*** Opening of Exercise input ***

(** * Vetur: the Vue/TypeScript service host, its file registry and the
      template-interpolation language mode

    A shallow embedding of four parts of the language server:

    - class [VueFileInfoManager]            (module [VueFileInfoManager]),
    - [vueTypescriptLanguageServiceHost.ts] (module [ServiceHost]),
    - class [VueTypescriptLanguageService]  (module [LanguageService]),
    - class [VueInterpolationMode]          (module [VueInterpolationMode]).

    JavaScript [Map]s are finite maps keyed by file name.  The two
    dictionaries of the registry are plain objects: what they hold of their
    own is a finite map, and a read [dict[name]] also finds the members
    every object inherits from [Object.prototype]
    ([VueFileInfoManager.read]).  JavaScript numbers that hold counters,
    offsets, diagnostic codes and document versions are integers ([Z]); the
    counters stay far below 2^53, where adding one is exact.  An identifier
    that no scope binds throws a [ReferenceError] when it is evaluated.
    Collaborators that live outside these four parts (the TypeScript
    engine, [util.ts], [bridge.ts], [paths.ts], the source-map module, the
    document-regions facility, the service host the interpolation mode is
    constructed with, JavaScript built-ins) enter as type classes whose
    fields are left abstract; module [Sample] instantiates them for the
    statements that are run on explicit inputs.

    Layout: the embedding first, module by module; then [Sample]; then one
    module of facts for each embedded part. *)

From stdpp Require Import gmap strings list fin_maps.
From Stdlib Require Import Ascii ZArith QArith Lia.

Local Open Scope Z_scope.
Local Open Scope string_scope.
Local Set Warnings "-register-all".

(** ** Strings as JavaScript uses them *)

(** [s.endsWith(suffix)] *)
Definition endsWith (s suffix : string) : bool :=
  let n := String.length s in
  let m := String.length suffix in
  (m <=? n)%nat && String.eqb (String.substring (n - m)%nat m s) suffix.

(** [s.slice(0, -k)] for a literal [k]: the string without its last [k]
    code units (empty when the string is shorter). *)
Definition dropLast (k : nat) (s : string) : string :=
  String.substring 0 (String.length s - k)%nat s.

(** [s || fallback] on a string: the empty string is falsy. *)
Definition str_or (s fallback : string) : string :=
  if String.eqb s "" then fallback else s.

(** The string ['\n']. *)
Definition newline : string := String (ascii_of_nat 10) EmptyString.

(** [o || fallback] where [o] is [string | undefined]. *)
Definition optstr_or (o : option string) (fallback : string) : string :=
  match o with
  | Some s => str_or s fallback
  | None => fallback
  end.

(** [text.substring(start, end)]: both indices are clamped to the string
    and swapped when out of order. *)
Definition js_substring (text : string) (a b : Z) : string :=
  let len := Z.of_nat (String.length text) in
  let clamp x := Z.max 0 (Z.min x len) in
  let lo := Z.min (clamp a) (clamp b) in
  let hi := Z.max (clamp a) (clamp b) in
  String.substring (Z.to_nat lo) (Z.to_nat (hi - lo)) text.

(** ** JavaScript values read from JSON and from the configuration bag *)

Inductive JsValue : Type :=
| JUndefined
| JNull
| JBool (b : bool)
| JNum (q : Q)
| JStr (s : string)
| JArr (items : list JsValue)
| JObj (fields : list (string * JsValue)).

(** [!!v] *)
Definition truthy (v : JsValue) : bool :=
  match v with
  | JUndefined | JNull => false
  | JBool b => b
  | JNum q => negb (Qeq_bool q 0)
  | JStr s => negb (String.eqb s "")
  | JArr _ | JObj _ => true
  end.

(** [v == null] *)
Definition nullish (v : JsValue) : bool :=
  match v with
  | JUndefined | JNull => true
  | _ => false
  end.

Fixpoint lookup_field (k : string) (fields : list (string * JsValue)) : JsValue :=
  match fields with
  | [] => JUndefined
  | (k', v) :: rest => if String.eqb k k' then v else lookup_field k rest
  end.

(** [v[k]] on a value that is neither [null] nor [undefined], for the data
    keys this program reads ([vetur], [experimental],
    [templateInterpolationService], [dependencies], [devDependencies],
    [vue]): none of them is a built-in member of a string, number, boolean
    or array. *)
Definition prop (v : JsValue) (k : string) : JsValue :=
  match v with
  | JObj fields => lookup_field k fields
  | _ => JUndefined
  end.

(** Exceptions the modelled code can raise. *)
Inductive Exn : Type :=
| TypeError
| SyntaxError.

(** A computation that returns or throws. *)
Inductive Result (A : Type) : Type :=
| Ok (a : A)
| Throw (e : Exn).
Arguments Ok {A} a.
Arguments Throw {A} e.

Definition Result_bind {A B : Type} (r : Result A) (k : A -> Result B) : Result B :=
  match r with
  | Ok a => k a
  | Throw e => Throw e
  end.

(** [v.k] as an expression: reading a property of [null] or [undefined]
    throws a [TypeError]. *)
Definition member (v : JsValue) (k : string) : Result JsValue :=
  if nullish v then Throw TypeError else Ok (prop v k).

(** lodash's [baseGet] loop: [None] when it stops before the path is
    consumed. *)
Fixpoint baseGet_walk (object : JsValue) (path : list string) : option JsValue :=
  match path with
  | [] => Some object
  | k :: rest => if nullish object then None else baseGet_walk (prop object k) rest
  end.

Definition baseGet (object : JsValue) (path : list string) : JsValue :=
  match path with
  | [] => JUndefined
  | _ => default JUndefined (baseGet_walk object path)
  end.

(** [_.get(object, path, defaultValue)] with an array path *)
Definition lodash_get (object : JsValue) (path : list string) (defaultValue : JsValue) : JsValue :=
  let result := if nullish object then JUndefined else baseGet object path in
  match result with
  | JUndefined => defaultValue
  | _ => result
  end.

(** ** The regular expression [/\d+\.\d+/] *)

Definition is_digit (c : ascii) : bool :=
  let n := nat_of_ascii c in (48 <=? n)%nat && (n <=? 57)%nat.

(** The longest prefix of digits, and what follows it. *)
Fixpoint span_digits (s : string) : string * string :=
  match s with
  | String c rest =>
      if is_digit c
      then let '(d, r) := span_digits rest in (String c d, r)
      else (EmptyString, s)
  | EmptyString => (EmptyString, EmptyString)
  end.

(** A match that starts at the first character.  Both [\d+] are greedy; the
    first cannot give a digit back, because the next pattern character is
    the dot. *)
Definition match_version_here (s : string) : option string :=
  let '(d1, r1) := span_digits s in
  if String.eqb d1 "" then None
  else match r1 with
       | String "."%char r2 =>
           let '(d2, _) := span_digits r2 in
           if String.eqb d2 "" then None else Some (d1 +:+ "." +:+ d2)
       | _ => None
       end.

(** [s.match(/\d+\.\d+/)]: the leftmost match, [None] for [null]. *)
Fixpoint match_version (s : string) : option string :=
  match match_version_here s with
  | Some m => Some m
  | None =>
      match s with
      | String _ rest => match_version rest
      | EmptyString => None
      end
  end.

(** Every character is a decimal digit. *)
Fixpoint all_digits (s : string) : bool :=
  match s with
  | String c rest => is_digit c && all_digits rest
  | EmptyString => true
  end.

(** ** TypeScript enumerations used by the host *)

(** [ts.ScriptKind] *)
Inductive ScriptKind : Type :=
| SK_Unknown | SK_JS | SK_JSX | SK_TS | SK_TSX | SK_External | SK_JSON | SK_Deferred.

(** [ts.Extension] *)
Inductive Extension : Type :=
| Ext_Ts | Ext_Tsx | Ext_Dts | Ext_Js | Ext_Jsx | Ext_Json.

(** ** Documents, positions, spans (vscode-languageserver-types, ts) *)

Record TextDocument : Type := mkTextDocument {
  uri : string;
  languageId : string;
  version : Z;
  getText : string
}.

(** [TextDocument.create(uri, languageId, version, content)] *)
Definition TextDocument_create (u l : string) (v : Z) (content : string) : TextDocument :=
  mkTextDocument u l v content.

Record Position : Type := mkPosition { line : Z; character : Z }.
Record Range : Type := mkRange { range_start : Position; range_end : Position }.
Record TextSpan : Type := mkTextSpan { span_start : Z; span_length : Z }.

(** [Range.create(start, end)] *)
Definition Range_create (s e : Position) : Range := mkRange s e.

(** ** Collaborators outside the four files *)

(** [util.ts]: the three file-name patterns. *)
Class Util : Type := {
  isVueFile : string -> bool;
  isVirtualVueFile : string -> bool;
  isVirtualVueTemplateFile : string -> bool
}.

*** Close of Exercise input ***
*** Opening of Exercise input ***

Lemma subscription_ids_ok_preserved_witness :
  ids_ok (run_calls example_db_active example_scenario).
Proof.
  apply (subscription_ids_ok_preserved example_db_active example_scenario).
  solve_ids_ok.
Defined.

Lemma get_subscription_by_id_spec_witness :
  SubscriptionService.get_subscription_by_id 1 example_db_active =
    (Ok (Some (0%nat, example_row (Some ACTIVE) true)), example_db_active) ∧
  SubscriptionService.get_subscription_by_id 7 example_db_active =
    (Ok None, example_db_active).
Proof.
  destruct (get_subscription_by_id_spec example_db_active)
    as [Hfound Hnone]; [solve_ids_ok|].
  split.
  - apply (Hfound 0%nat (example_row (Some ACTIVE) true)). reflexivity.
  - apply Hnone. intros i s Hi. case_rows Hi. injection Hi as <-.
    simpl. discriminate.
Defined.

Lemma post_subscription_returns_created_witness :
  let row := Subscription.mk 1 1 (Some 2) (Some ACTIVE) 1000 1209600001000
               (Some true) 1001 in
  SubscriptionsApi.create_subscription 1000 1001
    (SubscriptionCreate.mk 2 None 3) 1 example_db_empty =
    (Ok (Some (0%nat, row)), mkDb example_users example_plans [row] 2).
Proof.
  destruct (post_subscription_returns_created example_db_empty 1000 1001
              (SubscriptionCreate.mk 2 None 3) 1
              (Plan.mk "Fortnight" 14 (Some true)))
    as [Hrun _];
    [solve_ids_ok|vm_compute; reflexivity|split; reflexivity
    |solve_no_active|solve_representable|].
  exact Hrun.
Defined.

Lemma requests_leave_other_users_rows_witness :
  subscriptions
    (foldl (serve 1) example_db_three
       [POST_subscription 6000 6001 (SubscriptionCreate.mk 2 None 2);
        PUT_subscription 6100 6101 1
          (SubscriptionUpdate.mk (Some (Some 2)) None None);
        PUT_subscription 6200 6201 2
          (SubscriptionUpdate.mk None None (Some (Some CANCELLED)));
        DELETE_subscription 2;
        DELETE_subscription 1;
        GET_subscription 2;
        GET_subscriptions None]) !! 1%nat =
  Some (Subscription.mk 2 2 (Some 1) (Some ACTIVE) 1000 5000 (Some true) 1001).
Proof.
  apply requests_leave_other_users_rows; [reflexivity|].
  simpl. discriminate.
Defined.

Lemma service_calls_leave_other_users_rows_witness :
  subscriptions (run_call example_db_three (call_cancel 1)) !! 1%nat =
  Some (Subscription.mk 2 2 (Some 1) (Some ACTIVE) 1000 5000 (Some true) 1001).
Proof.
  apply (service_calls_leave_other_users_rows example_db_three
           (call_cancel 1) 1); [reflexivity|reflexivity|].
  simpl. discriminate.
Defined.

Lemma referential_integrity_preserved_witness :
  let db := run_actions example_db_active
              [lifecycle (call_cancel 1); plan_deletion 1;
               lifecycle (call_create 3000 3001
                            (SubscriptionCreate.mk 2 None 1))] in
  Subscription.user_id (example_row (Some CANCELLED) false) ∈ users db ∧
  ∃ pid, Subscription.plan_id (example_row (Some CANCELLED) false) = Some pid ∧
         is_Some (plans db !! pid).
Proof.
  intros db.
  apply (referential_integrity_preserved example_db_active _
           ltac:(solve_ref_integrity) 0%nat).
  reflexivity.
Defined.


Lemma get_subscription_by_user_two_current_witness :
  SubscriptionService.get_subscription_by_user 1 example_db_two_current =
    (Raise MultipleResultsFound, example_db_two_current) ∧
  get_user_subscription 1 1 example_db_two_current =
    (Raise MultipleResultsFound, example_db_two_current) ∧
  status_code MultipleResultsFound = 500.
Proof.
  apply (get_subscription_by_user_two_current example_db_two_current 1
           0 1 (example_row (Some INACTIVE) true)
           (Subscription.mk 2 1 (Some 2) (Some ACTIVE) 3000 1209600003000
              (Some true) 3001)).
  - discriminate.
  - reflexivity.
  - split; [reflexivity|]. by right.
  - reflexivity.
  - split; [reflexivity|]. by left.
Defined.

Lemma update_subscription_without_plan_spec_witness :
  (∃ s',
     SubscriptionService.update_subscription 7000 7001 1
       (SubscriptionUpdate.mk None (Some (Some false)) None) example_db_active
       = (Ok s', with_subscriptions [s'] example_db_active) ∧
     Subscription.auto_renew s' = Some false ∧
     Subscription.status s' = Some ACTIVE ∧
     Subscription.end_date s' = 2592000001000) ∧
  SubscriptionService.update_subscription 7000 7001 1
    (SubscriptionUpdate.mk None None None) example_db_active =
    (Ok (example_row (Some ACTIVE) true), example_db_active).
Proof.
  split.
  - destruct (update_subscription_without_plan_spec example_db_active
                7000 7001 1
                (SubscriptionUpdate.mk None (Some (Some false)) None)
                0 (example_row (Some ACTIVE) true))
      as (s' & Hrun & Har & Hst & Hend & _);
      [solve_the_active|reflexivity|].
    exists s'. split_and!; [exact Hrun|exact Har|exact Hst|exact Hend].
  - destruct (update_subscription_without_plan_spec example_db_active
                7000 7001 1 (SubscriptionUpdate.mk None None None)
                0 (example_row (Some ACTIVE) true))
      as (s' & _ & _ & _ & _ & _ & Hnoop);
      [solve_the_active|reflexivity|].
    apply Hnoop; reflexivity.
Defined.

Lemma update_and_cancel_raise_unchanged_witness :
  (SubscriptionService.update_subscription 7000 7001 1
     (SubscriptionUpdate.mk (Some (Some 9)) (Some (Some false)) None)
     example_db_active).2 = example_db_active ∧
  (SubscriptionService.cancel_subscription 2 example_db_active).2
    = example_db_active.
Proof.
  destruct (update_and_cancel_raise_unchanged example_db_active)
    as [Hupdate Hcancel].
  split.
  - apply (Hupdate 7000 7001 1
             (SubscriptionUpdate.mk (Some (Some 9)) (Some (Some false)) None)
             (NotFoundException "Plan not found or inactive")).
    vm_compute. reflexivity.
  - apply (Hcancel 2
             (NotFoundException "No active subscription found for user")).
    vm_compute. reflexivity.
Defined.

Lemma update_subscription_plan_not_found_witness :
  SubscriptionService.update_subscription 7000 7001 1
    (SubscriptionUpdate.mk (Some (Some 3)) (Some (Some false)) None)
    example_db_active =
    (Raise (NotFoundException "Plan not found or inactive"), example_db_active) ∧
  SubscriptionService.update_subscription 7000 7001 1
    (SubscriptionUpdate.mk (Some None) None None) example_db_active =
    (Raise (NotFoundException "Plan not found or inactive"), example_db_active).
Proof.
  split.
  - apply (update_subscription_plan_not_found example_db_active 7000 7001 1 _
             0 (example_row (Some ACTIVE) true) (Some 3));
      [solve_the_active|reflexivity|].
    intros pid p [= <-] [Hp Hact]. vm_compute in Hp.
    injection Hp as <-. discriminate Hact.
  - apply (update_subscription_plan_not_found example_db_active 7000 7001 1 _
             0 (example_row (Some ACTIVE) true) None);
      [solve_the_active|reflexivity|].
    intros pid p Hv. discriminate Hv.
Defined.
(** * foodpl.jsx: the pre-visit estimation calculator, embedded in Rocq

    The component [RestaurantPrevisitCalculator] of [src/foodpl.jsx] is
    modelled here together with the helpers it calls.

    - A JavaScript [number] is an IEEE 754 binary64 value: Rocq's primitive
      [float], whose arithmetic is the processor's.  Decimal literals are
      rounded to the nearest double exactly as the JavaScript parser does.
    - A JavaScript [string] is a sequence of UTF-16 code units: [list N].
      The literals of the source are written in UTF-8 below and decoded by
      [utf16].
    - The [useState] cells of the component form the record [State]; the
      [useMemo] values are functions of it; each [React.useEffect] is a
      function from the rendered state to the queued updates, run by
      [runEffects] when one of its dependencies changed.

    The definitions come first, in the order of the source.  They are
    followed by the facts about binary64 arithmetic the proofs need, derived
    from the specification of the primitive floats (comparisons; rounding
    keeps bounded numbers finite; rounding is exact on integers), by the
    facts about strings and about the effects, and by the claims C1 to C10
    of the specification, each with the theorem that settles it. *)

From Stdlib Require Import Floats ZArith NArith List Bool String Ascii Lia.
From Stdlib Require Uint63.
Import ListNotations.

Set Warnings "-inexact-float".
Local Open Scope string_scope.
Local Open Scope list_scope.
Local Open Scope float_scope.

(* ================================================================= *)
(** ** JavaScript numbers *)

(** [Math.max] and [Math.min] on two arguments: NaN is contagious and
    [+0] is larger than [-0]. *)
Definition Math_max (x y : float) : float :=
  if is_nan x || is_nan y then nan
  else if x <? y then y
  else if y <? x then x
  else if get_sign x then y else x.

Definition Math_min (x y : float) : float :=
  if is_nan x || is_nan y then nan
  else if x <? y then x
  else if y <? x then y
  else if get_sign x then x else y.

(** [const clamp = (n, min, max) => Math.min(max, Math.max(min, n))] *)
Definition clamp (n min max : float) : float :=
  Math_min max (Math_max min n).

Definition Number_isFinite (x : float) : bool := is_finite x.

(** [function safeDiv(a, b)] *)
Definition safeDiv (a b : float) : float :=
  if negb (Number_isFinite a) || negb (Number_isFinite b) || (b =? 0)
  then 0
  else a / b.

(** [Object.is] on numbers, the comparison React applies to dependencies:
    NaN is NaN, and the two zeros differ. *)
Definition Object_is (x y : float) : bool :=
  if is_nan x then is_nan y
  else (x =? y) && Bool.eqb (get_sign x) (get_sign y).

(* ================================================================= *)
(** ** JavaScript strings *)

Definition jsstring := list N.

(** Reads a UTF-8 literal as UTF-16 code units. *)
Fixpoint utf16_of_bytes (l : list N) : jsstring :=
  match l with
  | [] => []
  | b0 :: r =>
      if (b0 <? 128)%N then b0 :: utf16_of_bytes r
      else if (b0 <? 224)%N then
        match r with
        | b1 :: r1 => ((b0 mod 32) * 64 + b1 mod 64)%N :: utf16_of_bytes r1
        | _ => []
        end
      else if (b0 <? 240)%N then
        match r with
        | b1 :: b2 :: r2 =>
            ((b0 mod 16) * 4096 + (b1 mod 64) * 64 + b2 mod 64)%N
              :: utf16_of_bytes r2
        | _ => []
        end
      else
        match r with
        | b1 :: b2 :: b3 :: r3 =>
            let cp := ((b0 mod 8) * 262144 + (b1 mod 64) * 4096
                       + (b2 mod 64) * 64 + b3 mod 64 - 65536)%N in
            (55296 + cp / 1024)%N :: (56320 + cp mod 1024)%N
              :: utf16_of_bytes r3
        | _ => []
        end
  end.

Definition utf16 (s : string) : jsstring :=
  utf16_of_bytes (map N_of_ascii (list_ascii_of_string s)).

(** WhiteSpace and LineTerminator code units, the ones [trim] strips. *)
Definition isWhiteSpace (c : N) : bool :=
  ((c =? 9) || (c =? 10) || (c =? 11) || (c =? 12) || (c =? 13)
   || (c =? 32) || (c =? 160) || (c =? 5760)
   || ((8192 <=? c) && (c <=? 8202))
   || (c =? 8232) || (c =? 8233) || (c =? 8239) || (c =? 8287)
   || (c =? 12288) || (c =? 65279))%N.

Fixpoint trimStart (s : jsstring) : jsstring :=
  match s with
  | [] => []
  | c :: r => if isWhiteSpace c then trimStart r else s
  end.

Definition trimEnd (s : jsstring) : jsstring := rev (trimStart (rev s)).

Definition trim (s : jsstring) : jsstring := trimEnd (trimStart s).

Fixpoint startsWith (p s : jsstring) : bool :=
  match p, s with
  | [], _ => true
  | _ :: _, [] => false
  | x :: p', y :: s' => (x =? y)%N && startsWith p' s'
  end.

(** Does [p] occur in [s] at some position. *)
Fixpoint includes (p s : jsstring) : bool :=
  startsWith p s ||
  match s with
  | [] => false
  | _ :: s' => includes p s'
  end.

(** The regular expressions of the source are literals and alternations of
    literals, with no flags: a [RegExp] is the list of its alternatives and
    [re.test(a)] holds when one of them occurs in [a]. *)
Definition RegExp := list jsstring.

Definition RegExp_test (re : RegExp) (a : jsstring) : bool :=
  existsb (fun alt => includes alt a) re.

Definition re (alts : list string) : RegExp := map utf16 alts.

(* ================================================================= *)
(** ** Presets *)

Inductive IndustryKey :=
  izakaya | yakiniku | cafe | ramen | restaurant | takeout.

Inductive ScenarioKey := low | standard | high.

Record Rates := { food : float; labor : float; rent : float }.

*** Close of Exercise input ***
*** Opening of Exercise input ***

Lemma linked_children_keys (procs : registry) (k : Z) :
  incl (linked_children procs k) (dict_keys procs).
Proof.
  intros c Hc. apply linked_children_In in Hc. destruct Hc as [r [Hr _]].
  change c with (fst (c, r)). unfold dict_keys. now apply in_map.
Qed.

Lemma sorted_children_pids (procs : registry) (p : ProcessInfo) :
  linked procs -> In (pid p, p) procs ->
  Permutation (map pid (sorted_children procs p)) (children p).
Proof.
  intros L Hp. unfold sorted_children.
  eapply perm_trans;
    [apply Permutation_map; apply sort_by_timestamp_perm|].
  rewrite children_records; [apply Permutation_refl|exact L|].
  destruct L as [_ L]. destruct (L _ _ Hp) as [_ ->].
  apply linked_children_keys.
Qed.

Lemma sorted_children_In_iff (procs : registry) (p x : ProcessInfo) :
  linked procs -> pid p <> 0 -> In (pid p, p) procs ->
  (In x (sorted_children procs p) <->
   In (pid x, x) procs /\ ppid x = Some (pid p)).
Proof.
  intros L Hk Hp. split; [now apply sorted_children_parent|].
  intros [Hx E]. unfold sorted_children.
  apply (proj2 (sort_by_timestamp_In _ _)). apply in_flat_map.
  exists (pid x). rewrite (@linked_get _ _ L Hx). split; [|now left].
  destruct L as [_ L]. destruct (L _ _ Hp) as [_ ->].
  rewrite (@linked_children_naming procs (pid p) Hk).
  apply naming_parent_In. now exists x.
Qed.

*** Close of Exercise input ***

__Problem description__
Send back an exact copy of only the lines from the line with "else if get_sign x then y else x." up to and including the line with "Definition utf16 (s" in the data above.

__The answer__
  else if get_sign x then y else x.

Definition Math_min (x y : float) : float :=
  if is_nan x || is_nan y then nan
  else if x <? y then x
  else if y <? x then y
  else if get_sign x then x else y.

(** [const clamp = (n, min, max) => Math.min(max, Math.max(min, n))] *)
Definition clamp (n min max : float) : float :=
  Math_min max (Math_max min n).

Definition Number_isFinite (x : float) : bool := is_finite x.

(** [function safeDiv(a, b)] *)
Definition safeDiv (a b : float) : float :=
  if negb (Number_isFinite a) || negb (Number_isFinite b) || (b =? 0)
  then 0
  else a / b.

(** [Object.is] on numbers, the comparison React applies to dependencies:
    NaN is NaN, and the two zeros differ. *)
Definition Object_is (x y : float) : bool :=
  if is_nan x then is_nan y
  else (x =? y) && Bool.eqb (get_sign x) (get_sign y).

(* ================================================================= *)
(** ** JavaScript strings *)

Definition jsstring := list N.

(** Reads a UTF-8 literal as UTF-16 code units. *)
Fixpoint utf16_of_bytes (l : list N) : jsstring :=
  match l with
  | [] => []
  | b0 :: r =>
      if (b0 <? 128)%N then b0 :: utf16_of_bytes r
      else if (b0 <? 224)%N then
        match r with
        | b1 :: r1 => ((b0 mod 32) * 64 + b1 mod 64)%N :: utf16_of_bytes r1
        | _ => []
        end
      else if (b0 <? 240)%N then
        match r with
        | b1 :: b2 :: r2 =>
            ((b0 mod 16) * 4096 + (b1 mod 64) * 64 + b2 mod 64)%N
              :: utf16_of_bytes r2
        | _ => []
        end
      else
        match r with
        | b1 :: b2 :: b3 :: r3 =>
            let cp := ((b0 mod 8) * 262144 + (b1 mod 64) * 4096
                       + (b2 mod 64) * 64 + b3 mod 64 - 65536)%N in
            (55296 + cp / 1024)%N :: (56320 + cp mod 1024)%N
              :: utf16_of_bytes r3
        | _ => []
        end
  end.

Definition utf16 (s : string) : jsstring :=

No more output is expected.